The Black Hills of western South Dakota and eastern Wyoming were uplifted as a result of the Laramide orogeny occupying the suture between the Wyoming and Superior Cratons. Two exposures of Archean orthogneiss, the Bear Mountain Terrane and the Little Elk Granite (LEG), represent the oldest rocks exposed in the Precambrian core of the Black Hills and offer the opportunity to study tectonic processes involved in forming the Laurentian craton. This study presents new structural field data (orientation of foliation planes, stretching lineations, and cross cutting relations; n=270 measurements) along a ~5 km transect that record the deformation history of the LEG. Two dominant fabric types were found in outcrop: augen gneiss (type 1) and mylonitized granite (type 2).

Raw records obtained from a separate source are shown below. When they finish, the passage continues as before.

Lemma ring : ring_ok (with_target 60 20 20).
Proof. split; cbn; unfold fill; cbn; lia. Qed.
Lemma mixer_bounds_latency_witness :
  ∃ queues' playback', mix_tick {["a" := tone 1]} (Some (with_target 60 20 20)) = Some (queues', playback') ∧
    queues' !! "a" = None.
Proof.
  destruct (mixer_bounds_latency {["a" := tone 1]} (Some (with_target 60 20 20))) as (q & p & Ht & _ & _ & He).
  - intros pb [= <-]. apply ring.
  - exists q, p. split; [exact Ht|]. apply (He "a" (tone 1)); [apply lookup_singleton_eq|]. unfold tone. rewrite length_replicate. lia.
Defined.

Lemma conversion_total_witness :
  ∃ out, convert_audio_frame [F32.of_Z 0; F32.of_Z 1; F32.of_Z 0; F32.of_Z 1] 16000 2 = Some out ∧ length out = 6%nat.
Proof.
  destruct (conversion_total [F32.of_Z 0; F32.of_Z 1; F32.of_Z 0; F32.of_Z 1] 16000 2) as (out & Ho & Hl);
    [done|done|]. exists out. split; [exact Ho|]. change (Z.of_nat (length out) = 6) in Hl. lia.
Defined.
End MixDemo.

The type 1 fabric is characterized by 1-5 cm K-feldspar crystals aligned to give top-down or “normal” sense of shear, small-scale folding of the fabric, and is cross-cut by aplite dikes in multiple sites. The type 2 mylonitic fabric overprints the type 1 fabric and intensifies from east to west along the transect, resulting in a loss of the type 1 fabric. The stretching lineation in the type 2 fabric plunges down dip with shear sense indicators observable in outcrop. Both fabrics display a NW/SE striking and ~70°SW dipping foliation at every site. Yet, subtle folding of the type 1 fabric at some sites causes it to be crosscut by the type 2 fabric. Based on the high-temperature deformation features in the type 1 fabric and the cross-cutting relationship with aplite dikes, we interpret that the type 1 fabric formed during emplacement of the granite. Assuming the LEG has not experienced significant tilting since emplacement, the top-down shear sense recorded by alignment of K-feldspar may suggest emplacement of the LEG into an extensional setting. Our observations of the type 2 fabric, including down-plunge stretching lineations and opposing shear sense indicators support previous interpretations of transpressional deformation within the LEG and metasedimentary rocks sheared along its western margin. With the new data describing shear zone kinematics in the LEG, we interpret that the type 1 fabric formed prior to suturing of the Wyoming and Superior Cratons and the type 2 fabric formed during craton suturing.